* _TASK PROMPT_: In the records below, find the line that contains "db_shadow : gmap" and the line that contains "(1 <=? rd_MaxAttempts", then retype exactly those two lines and every line between them.
══════
(* ===== verification/Outbox.v ===== *)
(** * The routing outbox and its dispatcher
      ([internal/storage/routing.go] with [internal/router/dispatcher.go])

    [Db] holds the tables of the migration [010_telemetry_router.sql]; each operation of
    the store is one transaction on it ([Database]).  [lane_iteration] is the body of a dispatcher lane's loop.  [Sys] is the running
    system: any number of lanes (of any number of router replicas), the worker that
    enqueues plans, the operator who requeues dead letters and the database clock.  Its
    steps are single calls, chosen by an arbitrary schedule that also supplies the answers
    of the backends; a lane may be killed between any two of its calls.

    A PostgreSQL [INTEGER] holds 32 bits.  [FOR UPDATE SKIP LOCKED LIMIT 1] takes an
    oldest due row among those no other transaction holds.  [encoding/json] of an event is
    a parameter. *)

From S2P Require Import Prelude GoStrings GoFloat Domain Proc Reliability Database Connectors.
From S2P Require Import Router.

Local Open Scope string_scope.
Local Open Scope Z_scope.
Local Open Scope list_scope.

(** ** Tables *)

Inductive Status : Type := Pending | Sending | Retry | Delivered | DeadLettered.

#[export] Instance Status_eq_dec : EqDecision Status.
Proof. solve_decision. Defined.

(** [(tenant_id, event_id, destination)]. *)
Abbreviation Key := (string * string * string)%type.

Record Row := mkRow {
  r_RouteRules : list string;
  r_Envelope : string;
  r_Status : Status;
  r_Attempts : Z;
  r_MaxAttempts : Z;
  r_BaseDelayMS : Z;
  r_MaxDelayMS : Z;
  r_FailureFallback : string;
  r_NextAttemptAt : time;
  r_LeaseUntil : option time;
  r_LastError : option error;
  r_CreatedAt : time;
  r_UpdatedAt : time;
  r_DeliveredAt : option time;
}.

Record Dead := mkDead {
  dd_RouteRules : list string;
  dd_Envelope : string;
  dd_Attempts : Z;
  dd_Error : error;
  dd_FailedAt : time;
  dd_FailureCount : Z;
}.

Record Health := mkHealth {
  he_State : string;
  he_ConsecutiveFailures : Z;
  he_LastSuccessAt : option time;
  he_LastFailureAt : option time;
  he_LastError : option error;
}.

Record Db := mkDb {
  db_deliveries : gmap Key Row;
  db_dead : gmap Key Dead;
  db_health : gmap (string * string) Health;
  db_shadow : gmap (string * string) ShadowDiff;
}.

Definition set_deliveries rows db := mkDb rows (db_dead db) (db_health db) (db_shadow db).
Definition set_dead dead db := mkDb (db_deliveries db) dead (db_health db) (db_shadow db).

Definition fits_int4 (z : Z) : bool := (- 2 ^ 31 <=? z) && (z <? 2 ^ 31).

(** The column types and checks of [routing_deliveries] for a new row. *)
Definition row_accepted (d : Decision) : bool :=
  fits_int4 (rd_MaxAttempts d) && fits_int4 (rd_BaseDelayMS d) && fits_int4 (rd_MaxDelayMS d) &&
  (1 <=? rd_MaxAttempts d) && (1 <=? rd_BaseDelayMS d) && (rd_BaseDelayMS d <=? rd_MaxDelayMS d).

(** [INSERT ... ON CONFLICT DO NOTHING]; the checks come before the conflict. *)
Definition insert_delivery (now : time) (tenant event_id envelope : string) (d : Decision)
    (rows : gmap Key Row) : result (gmap Key Row) :=
  let key := (tenant, event_id, rd_Destination d) in
  if negb (row_accepted d) then Err (ErrMsg "routing_deliveries constraint")
  else match rows !! key with
       | Some _ => Ok rows
       | None => Ok (<[key := mkRow (rd_RouteRules d) envelope Pending 0 (rd_MaxAttempts d) (rd_BaseDelayMS d)
                        (rd_MaxDelayMS d) (rd_FailureFallback d) now None None now now None]> rows)
       end.

(** [Delivery] as a claim fills it. *)
Record Delivery := mkDelivery {
  dv_TenantID : string;
  dv_EventID : string;
  dv_Destination : string;
  dv_RouteRules : list string;
  dv_Event : Event;
  dv_Status : Status;
  dv_Attempts : Z;
  dv_MaxAttempts : Z;
  dv_BaseDelayMS : Z;
  dv_MaxDelayMS : Z;
  dv_FailureFallback : string;
  dv_NextAttemptAt : time;
  dv_LeaseUntil : time;
  dv_CreatedAt : time;
  dv_UpdatedAt : time;
}.

Definition dv_key (d : Delivery) : Key := (dv_TenantID d, dv_EventID d, dv_Destination d).

(** ** Updates *)

(** [UPDATE routing_deliveries ... WHERE] the primary key. *)
Definition update_row (key : Key) (f : Row -> Row) (db : Db) : Db :=
  set_deliveries (alter f key (db_deliveries db)) db.

Definition set_status (status : Status) (lease : option time) (lastError : option error) (now : time) (r : Row) : Row :=
  mkRow (r_RouteRules r) (r_Envelope r) status (r_Attempts r) (r_MaxAttempts r) (r_BaseDelayMS r) (r_MaxDelayMS r)
    (r_FailureFallback r) (r_NextAttemptAt r) lease lastError (r_CreatedAt r) now (r_DeliveredAt r).

Definition set_attempts (attempts : Z) (r : Row) : Row :=
  mkRow (r_RouteRules r) (r_Envelope r) (r_Status r) attempts (r_MaxAttempts r) (r_BaseDelayMS r) (r_MaxDelayMS r)
    (r_FailureFallback r) (r_NextAttemptAt r) (r_LeaseUntil r) (r_LastError r) (r_CreatedAt r) (r_UpdatedAt r)
    (r_DeliveredAt r).

Definition set_next_attempt (next : time) (r : Row) : Row :=
  mkRow (r_RouteRules r) (r_Envelope r) (r_Status r) (r_Attempts r) (r_MaxAttempts r) (r_BaseDelayMS r) (r_MaxDelayMS r)
    (r_FailureFallback r) next (r_LeaseUntil r) (r_LastError r) (r_CreatedAt r) (r_UpdatedAt r)
    (r_DeliveredAt r).

Definition set_delivered_at (at_ : time) (r : Row) : Row :=
  mkRow (r_RouteRules r) (r_Envelope r) (r_Status r) (r_Attempts r) (r_MaxAttempts r) (r_BaseDelayMS r) (r_MaxDelayMS r)
    (r_FailureFallback r) (r_NextAttemptAt r) (r_LeaseUntil r) (r_LastError r) (r_CreatedAt r) (r_UpdatedAt r)
    (Some at_).

Definition due (now : time) (destination : string) (key : Key) (r : Row) : bool :=
  bool_decide (key.2 = destination) &&
  (((bool_decide (r_Status r = Pending) || bool_decide (r_Status r = Retry)) && (r_NextAttemptAt r <=? now)) ||
   (bool_decide (r_Status r = Sending) && match r_LeaseUntil r with Some t => t <? now | None => false end)).

(** The row the [SELECT] may return: an oldest due row that is not locked. *)
Definition may_pick (now : time) (destination : string) (locked : gset Key) (pick : option Key) (db : Db) : bool :=
  let free := filter (fun kr => bool_decide (kr.1 ∉ locked) && due now destination kr.1 kr.2 = true)
                (map_to_list (db_deliveries db)) in
  match pick with
  | None => bool_decide (free = [])
  | Some key =>
      match db_deliveries db !! key with
      | Some r => bool_decide (key ∉ locked) && due now destination key r &&
                  forallb (fun kr => r_CreatedAt r <=? r_CreatedAt kr.2) free
      | None => false
      end
  end.

Section store.

Variable Marshal : Event -> result string.
Variable Unmarshal : string -> result Event.

(** [security.TenantID(ctx)] of the calling context. *)
Variable ctx_tenant : string.

Definition tenantForEvent (event : Event) : string :=
  let tenant := trim_space (ev_TenantID event) in
  if bool_decide (tenant = "") then ctx_tenant else tenant.

Fixpoint insert_all (now : time) (tenant event_id envelope : string) (decisions : list Decision)
    (rows : gmap Key Row) : result (gmap Key Row) :=
  match decisions with
  | [] => Ok rows
  | d :: decisions =>
      match insert_delivery now tenant event_id envelope d rows with
      | Err e => Err (ErrWrap "enqueue routing destination" e)
      | Ok rows => insert_all now tenant event_id envelope decisions rows
      end
  end.

Definition EnqueueRoutingPlan (f : fault) (now : time) (event : Event) (decisions : list Decision) (db : Db)
  : result unit * Db :=
  if bool_decide (decisions = []) then (Ok tt, db)
  else match Marshal event with
  | Err e => (Err (ErrWrap "encode routing envelope" e), db)
  | Ok envelope =>
      transact f (fun db =>
        match insert_all now (tenantForEvent event) (ev_ID event) envelope decisions (db_deliveries db) with
        | Err e => Err e
        | Ok rows => Ok (tt, set_deliveries rows db)
        end) db
  end.

Definition ClaimRoutingDelivery (f : fault) (now appNow : time) (lease : Z) (pick : option Key) (db : Db)
  : result (option Delivery) * Db :=
  match pick with
  | None => match f with NoFault => (Ok None, db) | NotApplied e | ReplyLost e => (Err e, db) end
  | Some key =>
      transact f (fun db =>
        match db_deliveries db !! key with
        | None => Ok (None, db)
        | Some r =>
            match Unmarshal (r_Envelope r) with
            | Err e => Err (ErrWrap "decode routing envelope" e)
            | Ok event =>
                let attempts := r_Attempts r + 1 in
                let leaseUntil := appNow + lease in
                if negb (fits_int4 attempts) then Err (ErrMsg "lease routing delivery: integer out of range")
                else Ok (Some (mkDelivery key.1.1 key.1.2 key.2 (r_RouteRules r) event Sending attempts (r_MaxAttempts r)
                                 (r_BaseDelayMS r) (r_MaxDelayMS r) (r_FailureFallback r) (r_NextAttemptAt r)
                                 leaseUntil (r_CreatedAt r) (r_UpdatedAt r)),
                         update_row key (fun r => set_attempts attempts (set_status Sending (Some leaseUntil) (r_LastError r) now r)) db)
            end
        end) db
  end.

Definition MarkRoutingDelivered (f : fault) (now : time) (d : Delivery) (db : Db) : result unit * Db :=
  transact f (fun db => Ok (tt, update_row (dv_key d) (fun r => set_delivered_at now (set_status Delivered None None now r)) db)) db.

Definition MarkRoutingRetry (f : fault) (now : time) (d : Delivery) (message : error) (next : time) (db : Db)
  : result unit * Db :=
  transact f (fun db =>
    Ok (tt, update_row (dv_key d) (fun r => set_next_attempt next (set_status Retry None (Some message) now r)) db)) db.

Definition DeadLetterRoutingDelivery (f : fault) (now : time) (d : Delivery) (message : error)
    (fallback : option Decision) (db : Db) : result unit * Db :=
  match Marshal (dv_Event d) with
  | Err e => (Err (ErrWrap "encode routing dead letter" e), db)
  | Ok envelope =>
      transact f (fun db =>
        let count := match db_dead db !! dv_key d with Some dead => dd_FailureCount dead + 1 | None => 1 end in
        let db := set_dead (<[dv_key d := mkDead (dv_RouteRules d) envelope (dv_Attempts d) message now count]> (db_dead db)) db in
        let db := update_row (dv_key d) (set_status DeadLettered None (Some message) now) db in
        match fallback with
        | None => Ok (tt, db)
        | Some fb =>
            match insert_delivery now (dv_TenantID d) (dv_EventID d) envelope fb (db_deliveries db) with
            | Err e => Err (ErrWrap "enqueue routing failure fallback" e)
            | Ok rows => Ok (tt, set_deliveries rows db)
            end
        end) db
  end.

Definition RecordRoutingDestinationHealth (f : fault) (now : time) (tenant destination : string) (success : bool)
    (message : option error) (db : Db) : result unit * Db :=
  let tenant := if bool_decide (tenant = "") then ctx_tenant else tenant in
  let key := (tenant, destination) in
  transact f (fun db =>
    let old := db_health db !! key in
    let h :=
      if success then
        match old with
        | None => mkHealth "healthy" 0 (Some now) None None
        | Some h => mkHealth "healthy" 0 (Some now) (he_LastFailureAt h) None
        end
      else
        match old with
        | None => mkHealth "degraded" 1 None (Some now) message
        | Some h =>
            mkHealth (if 5 <=? he_ConsecutiveFailures h + 1 then "unhealthy" else "degraded")
              (he_ConsecutiveFailures h + 1) (he_LastSuccessAt h) (Some now) message
        end in
    Ok (tt, mkDb (db_deliveries db) (db_dead db) (<[key := h]> (db_health db)) (db_shadow db))) db.

Definition RecordRoutingShadowDiff (f : fault) (diff : ShadowDiff) (db : Db) : result unit * Db :=
  let tenant := if bool_decide (sf_TenantID diff = "") then ctx_tenant else sf_TenantID diff in
  transact f (fun db =>
    Ok (tt, mkDb (db_deliveries db) (db_dead db) (db_health db) (<[(tenant, sf_EventID diff) := diff]> (db_shadow db)))) db.

Definition RequeueRoutingDeadLetter (f : fault) (now : time) (event_id destination : string) (db : Db)
  : result unit * Db :=
  let key := (ctx_tenant, event_id, destination) in
  transact f (fun db =>
    match db_deliveries db !! key with
    | Some r =>
        if bool_decide (r_Status r = DeadLettered)
        then Ok (tt, set_dead (delete key (db_dead db))
               (update_row key (fun r => set_attempts 0 (set_next_attempt now (set_status Retry None None now r))) db))
        else Err (ErrMsg "routing dead letter not found")
    | None => Err (ErrMsg "routing dead letter not found")
    end) db.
══════
* _ANSWER FOR THIS EXERCISE_:
  db_shadow : gmap (string * string) ShadowDiff;
}.

Definition set_deliveries rows db := mkDb rows (db_dead db) (db_health db) (db_shadow db).
Definition set_dead dead db := mkDb (db_deliveries db) dead (db_health db) (db_shadow db).

Definition fits_int4 (z : Z) : bool := (- 2 ^ 31 <=? z) && (z <? 2 ^ 31).

(** The column types and checks of [routing_deliveries] for a new row. *)
Definition row_accepted (d : Decision) : bool :=
  fits_int4 (rd_MaxAttempts d) && fits_int4 (rd_BaseDelayMS d) && fits_int4 (rd_MaxDelayMS d) &&
  (1 <=? rd_MaxAttempts d) && (1 <=? rd_BaseDelayMS d) && (rd_BaseDelayMS d <=? rd_MaxDelayMS d).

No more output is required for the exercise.